IMPORTANT: No additional bug fixes or documentation updates
will be released for this version. For the latest information, see the
current release documentation.
Configure Cross-Origin Resource Sharing (CORS)
editConfigure Cross-Origin Resource Sharing (CORS)
editThere are two options to handle CORS headers in Elastic Cloud Enterprise:
-
Elastic Cloud Enterprise proxy handles the responses to CORS headers.
- It is default behavior in Elastic Cloud Enterprise 2.x,
- It is Deprecated in Elastic Cloud Enterprise 2.9+,
- It will be removed in Elastic Cloud Enterprise 3.x.
-
Elastic Cloud Enterprise relies on Elastic Stack components to handle the CORS headers.
- This will be the default behavior in Elastic Cloud Enterprise 3.x.

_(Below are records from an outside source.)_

Lemma elapsedToFrame_bounds_witness :
  0 < 60 /\ elapsedToFrame 33 60 * (1000 / 60) <= 33.
Proof.
  assert (H : 0 < 60) by reflexivity.
  split; [exact H |]. exact (proj1 (elapsedToFrame_bounds 33 60 H)).
Defined.

(** ** Tweens of both copies *)

(** First copy: [anim(tween(from, to), d)] with a positive [d] and linear
    easing interpolates from [from] to [to] in either direction, holding
    [from] up to frame 0 and [to] from frame [d] on. *)
Theorem anim_tween_A_linear (from to d : Q) :
  0 < d ->
  (forall f, 0 <= f <= d ->
     evals_to (run (FlashlightA.anim (FlashlightA.tween from to linear) d) f)
              (from + (to - from) * (f / d))) /\
  (forall f, f <= 0 ->
     evals_to (run (FlashlightA.anim (FlashlightA.tween from to linear) d) f) from) /\
  (forall f, d <= f ->
     evals_to (run (FlashlightA.anim (FlashlightA.tween from to linear) d) f) to).
Proof.
  intros Hd.
  assert (Run : forall f, run (FlashlightA.anim (FlashlightA.tween from to linear) d) f
                = Ok (from + (to - from) * math_min (math_max (f / d) 0) 1)).
  { intros f. unfold FlashlightA.anim. cbn [run]. rewrite frameToProgress_ok.
    cbn [bind]. unfold FlashlightA.tween, FlashlightA.lerp, linear.
    rewrite clamp_in by (apply math_clamp_bounds; discriminate). reflexivity. }
  split; [| split]; intros f Hf; rewrite Run; cbn [evals_to];
    destruct (math_clamp_cases (f / d) 0 1) as (C1 & C2 & C3); try discriminate.
  - rewrite C2 by (apply div_in_unit; assumption). reflexivity.
  - rewrite C1 by (apply div_le_0; assumption). ring.
  - rewrite C3 by (apply div_ge_1; assumption). ring.
Qed.
Lemma exportRow_shape (s : store) (r : bookmarkRow) (title note : str) :
  bm_title r = Some title -> bm_note r = Some note ->
  exportRow s r =
  Some (b "<DT>" ++
        dialectBlock (b " ") [] (EscapeString (bm_url r)) (exportedAttrsTail s r)
                     (EscapeString title) (exportedTail note)).
Proof.
  intros Ht Hn. unfold exportRow. rewrite Ht, Hn. f_equal.
  unfold dialectBlock, exportedAttrsTail, exportedTail, attrOpen.
  destruct (negb (isEmpty match groupConcat (joinedTags s (bm_id r)) with
                          | Some t => EscapeString t
                          | None => []
                          end));
    destruct (negb (isEmpty (EscapeString note))); app_norm.
Qed.

Lemma exportedAttrsTail_gt (s : store) (r : bookmarkRow) :
  Forall (fun c => notByte gt c = true) (exportedAttrsTail s r).
Proof.
  unfold exportedAttrsTail.
  assert (F : forall n, Forall (fun c => notByte gt c = true) (formatInt n)).
  { intros n. apply formatInt_Forall; [repeat constructor | reflexivity]. }
  rewrite !Forall_app. repeat split; try apply F; try (repeat constructor; fail).
  destruct (negb (isEmpty _)); [|constructor].
  rewrite !Forall_app. repeat split; try (repeat constructor; fail).
  destruct (groupConcat _); [|constructor].
  apply EscapeString_free; [reflexivity | discriminate].
Qed.

Lemma exported_dialectOK (s : store) (r : bookmarkRow) (title : str) :
  bm_url r <> [] ->
  Forall (fun c => notByte newline c = true) title ->
  dialectOK (b " ") [] (EscapeString (bm_url r)) (exportedAttrsTail s r)
            (EscapeString title).
Proof.
  intros Hu Ft. unfold dialectOK. cbv zeta.
  split; [discriminate|]. split; [repeat constructor|]. split.
  { cbn [app]. rewrite !Forall_app. repeat split.
    - repeat constructor.
    - apply EscapeString_free; [reflexivity | discriminate].
    - constructor; [reflexivity | apply exportedAttrsTail_gt]. }
  split; [reflexivity|]. split; [reflexivity|]. split.
  { pose proof (EscapeString_length (bm_url r)) as [L _].
    destruct (bm_url r); [congruence|].
    destruct (EscapeString _); [simpl in L; lia | discriminate]. }
  split.
  - apply EscapeString_free; [reflexivity | discriminate].
  - apply EscapeString_keeps; [repeat constructor | exact Ft].
Qed.

Lemma EscapeString_no_lt (s : str) : Forall (fun c => c <> lt) (EscapeString s).
Proof.
  pose proof (EscapeString_free lt s eq_refl) as F.
  eapply Forall_impl; [|apply F; discriminate].
  intros c Hc E. subst c. discriminate.
Qed.

(** An exported entry, read back as a block. *)
Lemma parseBlock_exported (now : Z) (s : store) (r : bookmarkRow)
      (title note post : str) :
  bm_title r = Some title -> bm_note r = Some note ->
  bm_url r <> [] ->
  Forall (fun c => notByte newline c = true) title ->
  exists line job,
    exportRow s r = Some (b "<DT>" ++ line) /\
    parseBlock now (line ++ post) = Some job /\
    URI job = EscapeString (bm_url r) /\
    Title job = htmlUnescape (TrimSpace (EscapeString title)).
Proof.
  intros Ht Hn Hu Ft.
  pose proof (exported_dialectOK s r title Hu Ft) as OK.
  destruct (parseBlock_dialect now _ _ _ _ _ (exportedTail note ++ post) OK)
    as (job & t1 & t2 & Hp & Ha & Huri & Et & Hat & Hl).
  exists (dialectBlock (b " ") [] (EscapeString (bm_url r)) (exportedAttrsTail s r)
                       (EscapeString title) (exportedTail note)), job.
  split; [apply exportRow_shape; assumption|].
  assert (Eb : dialectBlock (b " ") [] (EscapeString (bm_url r))
                 (exportedAttrsTail s r) (EscapeString title) (exportedTail note)
               ++ post
             = dialectBlock (b " ") [] (EscapeString (bm_url r))
                 (exportedAttrsTail s r) (EscapeString title)
                 (exportedTail note ++ post)).
  { unfold dialectBlock. rewrite <- !app_assoc. reflexivity. }
  rewrite Eb. split; [exact Hp|]. split; [exact Huri|].
  apply parseBlock_Some in Hp. cbv zeta in Hp.
  destruct Hp as (_ & _ & Hti & _). rewrite Hti, Hat.
  rewrite (Hl (EscapeString_no_lt title)). reflexivity.
Qed.

Lemma extractDescription_spec (block : str) :
  extractDescription reDesc (TrimSpace block) =
  htmlUnescape (TrimSpace (descText block)).
Proof.
  unfold extractDescription, descText.
  destruct (FindStringSubmatch reDesc (TrimSpace block)); reflexivity.
Qed.
Lemma consumes_http m p h ps : consumes 1 (@http_call FMCClient m p h ps).
Proof.
  intros [c v] r w' H. rewrite EnvFacts.http_call_eq in H.
  destruct (Headers.sendable h).
  - destruct (script v) as [|[x|] rest] eqn:E; inversion H; subst; cbn [snd];
      rewrite E; cbn [Spec.exchanged script].
    + exists []. split; [reflexivity | cbn; lia].
    + exists [Respond x]. split; [reflexivity | cbn; lia].
    + exists [Broken]. split; [reflexivity | cbn; lia].
  - inversion H; subst. exists []. split; [reflexivity | cbn; lia].
Qed.

Lemma consumes_bind {A C} a b (m : M (World FMCClient) A)
      (k : A -> M (World FMCClient) C) :
  consumes a m -> (forall x, consumes b (k x)) -> consumes (a + b) (bind m k).
Proof.
  intros Hm Hk w r w' Hrun. unfold bind in Hrun.
  destruct (m w) as [[x|e|] w1] eqn:E.
  - destruct (Hm w _ w1 E) as (p1 & H1 & L1).
    destruct (Hk x w1 r w' Hrun) as (p2 & H2 & L2).
    exists (p1 ++ p2)%list. rewrite H1, H2, app_assoc, length_app.
    split; [reflexivity | lia].
  - inversion Hrun; subst. destruct (Hm w _ w' E) as (p1 & H1 & L1).
    exists p1. split; [exact H1 | lia].
  - inversion Hrun; subst. destruct (Hm w _ w' E) as (p1 & H1 & L1).
    exists p1. split; [exact H1 | lia].
Qed.

Lemma consumes_try {A} a b (m : M (World FMCClient) A) handles h :
  consumes a m -> (forall e, consumes b (h e)) ->
  consumes (a + b) (try_except m handles h).
Proof.
  intros Hm Hh w r w' Hrun. unfold try_except in Hrun.
  destruct (m w) as [[x|e|] w1] eqn:E.
  - inversion Hrun; subst. destruct (Hm w _ w' E) as (p1 & H1 & L1).
    exists p1. split; [exact H1 | lia].
  - destruct (handles e).
    + destruct (Hm w _ w1 E) as (p1 & H1 & L1).
      destruct (Hh e w1 r w' Hrun) as (p2 & H2 & L2).
      exists (p1 ++ p2)%list. rewrite H1, H2, app_assoc, length_app.
      split; [reflexivity | lia].
    + inversion Hrun; subst. destruct (Hm w _ w' E) as (p1 & H1 & L1).
      exists p1. split; [exact H1 | lia].
  - inversion Hrun; subst. destruct (Hm w _ w' E) as (p1 & H1 & L1).
    exists p1. split; [exact H1 | lia].
Qed.

Lemma consumes_authenticate : consumes 1 _authenticate.
Proof.
  intros [c v] r w' H. destruct (_client c) eqn:Hc.
  - rewrite (AuthFacts.authenticate_eq c v Hc) in H.
    destruct (script v) as [|[x|] rest] eqn:E.
    + inversion H; subst. exists []. cbn. rewrite E. split; [reflexivity | lia].
    + exists [Respond x]. destruct (status_code x =? 204); inversion H; subst;
        cbn; rewrite E; split; try reflexivity; lia.
    + inversion H; subst. exists [Broken]. cbn. rewrite E. split; [reflexivity | lia].
  - rewrite (AuthFacts.authenticate_closed c v Hc) in H. inversion H; subst.
    exists []. split; [reflexivity | cbn; lia].
Qed.

Lemma consumes_refresh_attempt : consumes 2 refresh_attempt.
Proof.
  unfold refresh_attempt.
  apply (consumes_bind 0 2); [apply consumes_self|]. intros access.
  apply (consumes_bind 0 2); [apply consumes_self|]. intros refresh.
  apply (consumes_bind 1 1); [apply consumes_http|]. intros response.
  destruct (status_code response =? 204).
  - apply (consumes_weaken 0); [lia|].
    repeat (apply (consumes_bind 0 0);
            [first [apply consumes_assign | apply consumes_self] | intros ?]).
    apply consumes_ret.
  - apply (consumes_bind 1 0); [apply consumes_authenticate|]. intros _.
    apply consumes_ret.
Qed.

Lemma consumes_refresh : consumes 3 _refresh_auth_token.
Proof.
  unfold _refresh_auth_token.
  apply (consumes_bind 0 3); [apply consumes_self|]. intros open.
  apply (consumes_bind 0 3); [apply consumes_self|]. intros refresh.
  destruct (negb open || negb (PyStr.truthy refresh))%bool.
  { apply (consumes_weaken 0); [lia | apply consumes_ret]. }
  apply (consumes_bind 0 3); [apply consumes_self|]. intros n.
  apply (consumes_bind 0 3); [apply consumes_self|]. intros mx.
  destruct (n >=? mx).
  - apply (consumes_weaken (1 + 0)); [lia|].
    apply consumes_bind; [apply consumes_authenticate | intros _; apply consumes_ret].
  - apply (consumes_try 2 1); [apply consumes_refresh_attempt|]. intros e.
    apply (consumes_bind 1 0); [apply consumes_authenticate|]. intros _.
    apply consumes_ret.
Qed.

Lemma consumes_on_401 m p h ps r : consumes 4 (on_401 m p h ps r).
Proof.
  unfold on_401. destruct (status_code r =? 401).
  - apply (consumes_bind 3 1); [apply consumes_refresh|]. intros _.
    apply (consumes_bind 0 1); [apply consumes_self|]. intros token.
    apply (consumes_bind 1 0); [apply consumes_http|]. intros response.
    apply consumes_ret.
  - apply (consumes_weaken 0); [lia | apply consumes_ret].
Qed.

Lemma consumes_on_429 m p h ps r : consumes 1 (on_429 m p h ps r).
Proof.
  unfold on_429. destruct (status_code r =? 429).
  - destruct (PyStr.int (Headers.get_default (resp_headers r) "Retry-After" "60")).
    + apply (consumes_bind 0 1); [apply consumes_sleep|]. intros _.
      apply consumes_http.
    + apply (consumes_weaken 0); [lia | apply consumes_raise].
  - apply (consumes_weaken 0); [lia | apply consumes_ret].
Qed.

Lemma consumes_exchange m p h ps : consumes 6 (exchange m p h ps).
Proof.
  unfold exchange.
  apply (consumes_bind 0 6); [apply consumes_self|]. intros token.
  apply (consumes_bind 1 5); [apply consumes_http|]. intros response.
  apply (consumes_bind 4 1); [apply consumes_on_401|]. intros rh.
  apply consumes_on_429.
Qed.

Lemma consumes_acquire fuel : consumes 0 (acquire_token fuel).
Proof.
  apply consumes_pure. intros [c v] r w' H.
  rewrite RequestFacts.acquire_token_eq in H.
  destruct (RL.acquire fuel (_rate_limiter c, v)) as [r1 [rl1 v1]] eqn:E.
  inversion H; subst. cbn [snd].
  apply RequestFacts.acquire_quiet in E. tauto.
Qed.

Lemma consumes_semaphore {A} n (body : M (World FMCClient) A) :
  consumes n body -> consumes n (with_semaphore body).
Proof.
  intros Hb [c v] r w' H. unfold with_semaphore in H. cbn [fst snd] in H.
  destruct (_connection_semaphore c <=? 0).
  - inversion H; subst. exists []. split; [reflexivity | cbn; lia].
  - match type of H with
    | (let '(_, _) := body ?w0 in _) = _ =>
        destruct (body w0) as [r1 w1] eqn:E
    end.
    inversion H; subst. apply Hb in E. cbn [snd on_self] in *. exact E.
Qed.

Lemma consumes_request fuel m p h ps : consumes 6 (_request fuel m p h ps).
Proof.
  unfold _request.
  apply (consumes_bind 0 6); [apply consumes_self|]. intros open.
  destruct (negb open).
  - apply (consumes_weaken 0); [lia | apply consumes_raise].
  - apply (consumes_bind 0 6); [apply consumes_acquire|]. intros _.
    apply consumes_semaphore, consumes_exchange.
Qed.

End CostFacts.

(** X10. One call of [_request] reads at most six answers of the
    server, in order: the call, the refresh with its two possible
    re-authentications, the retry after the 401 and the retry after the
    429. The same bound holds for [get_json]. *)
Theorem request_reads_at_most_six_answers
        (fuel : nat) (m p : string) (h : list (string * option string))
        (ps : list (string * string)) (w : World FMCClient) :
  (exists pre,
      script (snd w) = (pre ++ script (snd (snd (FMC._request fuel m p h ps w))))%list
      /\ (List.length pre <= 6)%nat)
  /\ (exists pre,
         script (snd w) = (pre ++ script (snd (snd (FMC.get_json fuel p ps w))))%list
         /\ (List.length pre <= 6)%nat).
Proof.
  split.
  - destruct (FMC._request fuel m p h ps w) as [r w'] eqn:E.
    exact (CostFacts.consumes_request fuel m p h ps w r w' E).
  - destruct (FMC.get_json fuel p ps w) as [r w'] eqn:E. cbn [snd].
    assert (Hj : FrameSpec.consumes 6 (FMC.get_json fuel p ps)).
    { unfold FMC.get_json, FMC.get.
      apply (CostFacts.consumes_bind 6 0); [apply CostFacts.consumes_request|].
      intros resp. unfold FMC.raise_for_status, FMC.json_of.
      apply (CostFacts.consumes_bind 0 0).
      - destruct (is_success resp);
          [apply CostFacts.consumes_ret | apply CostFacts.consumes_raise].
      - intros _. destruct (json_body resp);
          [apply CostFacts.consumes_ret | apply CostFacts.consumes_raise]. }
    exact (Hj w r w' E).
Qed.

(** The bound is reached. *)
Example longest_request_reads_six_answers :
  let out := Scenario.longest_request in
  fst out = Ok (Fixture.json_ok (JObj []))
  /\ script (snd (snd out)) = [Respond (Fixture.status_only 500)]
  /\ List.length (Spec.exchanges (snd (snd out))) = 7%nat
  /\ RLSpec.sleeps (snd (snd out)) = [Sleep (inject_Z 1)].
Proof. vm_compute. repeat split. Qed.

(** X11. A 401 followed by a 429 on the retry runs through both
    branches: after the refresh the call is retried with the token then
    held; when that retry is answered by a 429 whose [Retry-After] is
    absent or an integer [n], the client sleeps [n] seconds and issues
    the call a third time, with the same headers, and returns that third
    answer. *)
Theorem request_401_then_429_retries_twice
        (fuel : nat) (m p : string) (h : list (string * option string))
        (ps : list (string * string)) (w : World FMCClient)
        (r1 : Response) (rest : list Reply) :
  Spec.ready (fst w) ->
  Headers.sendable h = true ->
  _access_token (fst w) <> None ->
  script (snd w) = Respond r1 :: rest ->
  status_code r1 = 401 ->
  let w0 := Spec.entered (S fuel) w in
  let h1 := Headers.set h "X-auth-access-token" (_access_token (fst w)) in
  let w1 := (fst w0, Spec.exchanged (Http m p h1 ps) rest (snd w0)) in
  forall b w2 r2 r3 rest3 n,
    FMC._refresh_auth_token w1 = (Ok b, w2) ->
    _access_token (fst w2) <> None ->
    script (snd w2) = Respond r2 :: Respond r3 :: rest3 ->
    status_code r2 = 429 ->
    PyStr.int (Headers.get_default (resp_headers r2) "Retry-After" "60") = Some n ->
    let call := Http m p (Headers.set h1 "X-auth-access-token" (_access_token (fst w2))) ps in
    FMC._request (S fuel) m p h ps w
    = (Ok r3,
       (Spec.give_permit (fst w2),
        Spec.exchanged call rest3
          (advance (inject_Z n)
             (Spec.exchanged call (Respond r3 :: rest3) (snd w2))))).
Proof.
  destruct w as [c v]. intros Hr Hh Htok Hs H401 w0 h1 w1.
  cbn [fst snd] in Hr, Hs, h1, Htok.
  intros b [c2 v2] r2 r3 rest3 n Href Htok2 Hs2 H429 Hn call.
  cbn [fst snd] in Htok2, Hs2, call.
  pose proof (RequestFacts.entered_ready fuel c v Hr) as Hent. cbv zeta in Hent.
  fold w0 in Hent.
  destruct Hent as (_ & _ & _ & Hacc & _ & _ & _ & _ & _ & Hscr & _).
  assert (Hh1 : Headers.sendable h1 = true).
  { unfold h1. destruct (_access_token c) as [t|]; [|congruence].
    now apply EnvFacts.sendable_set. }
  rewrite (RequestFacts.request_eq fuel m p h ps c v Hr). fold w0.
  assert (Hex : FMC.exchange m p h ps w0
                = (rh <- FMC.on_401 m p h1 ps r1 ;;
                   FMC.on_429 m p (snd rh) ps (fst rh))%py w1).
  { unfold w1, h1. destruct w0 as [c0 v0]. cbn [fst snd] in *.
    rewrite DispatchFacts.exchange_eq by (auto; congruence).
    cbv zeta. now rewrite Hscr, Hs, Hacc. }
  rewrite Hex. unfold bind. rewrite DispatchFacts.on_401_eq by assumption.
  rewrite Href. cbv zeta. rewrite EnvFacts.http_call_eq.
  destruct (_access_token c2) as [t2|] eqn:Et2; [|congruence].
  rewrite (EnvFacts.sendable_set h1 _ t2 Hh1), Hs2. cbn [fst snd].
  rewrite (DispatchFacts.on_429_retry _ _ _ _ _ _ _ n H429 Hn).
  rewrite EnvFacts.http_call_eq, (EnvFacts.sendable_set h1 _ t2 Hh1).
  reflexivity.
Qed.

Elastic Cloud Enterprise proxy generates open, but potentially unsafe Access-Control-Allow-Origin
in each response. It reflects the Host
header of the request back to the client:
curl -i -u "$AUTH" -H "Origin: example.com" "https://${CLUSTER_ID}.${ECE_URL}:9243" .. Access-Control-Allow-Credentials: true Access-Control-Allow-Headers: Authorization, Content-Type, Origin, Accept, X-Requested-With Access-Control-Allow-Methods: DELETE, GET, HEAD, OPTIONS, POST, PUT Access-Control-Allow-Origin: example.com ..
This behavior is convenient, as it requires no extra setup for embedding the Elastic Stack in other webpages. It may be considered insecure.
In contrast, Elastic Stack by default returns no CORS headers:
curl -i -u "$AUTH" -H "Origin: example.com" "https://${CLUSTER_ID}.${ECE_URL}:9243" .. # No Access-Control-Allow-* headers ..
See the Elastic Stack documentation to learn how to allow cross origin requests.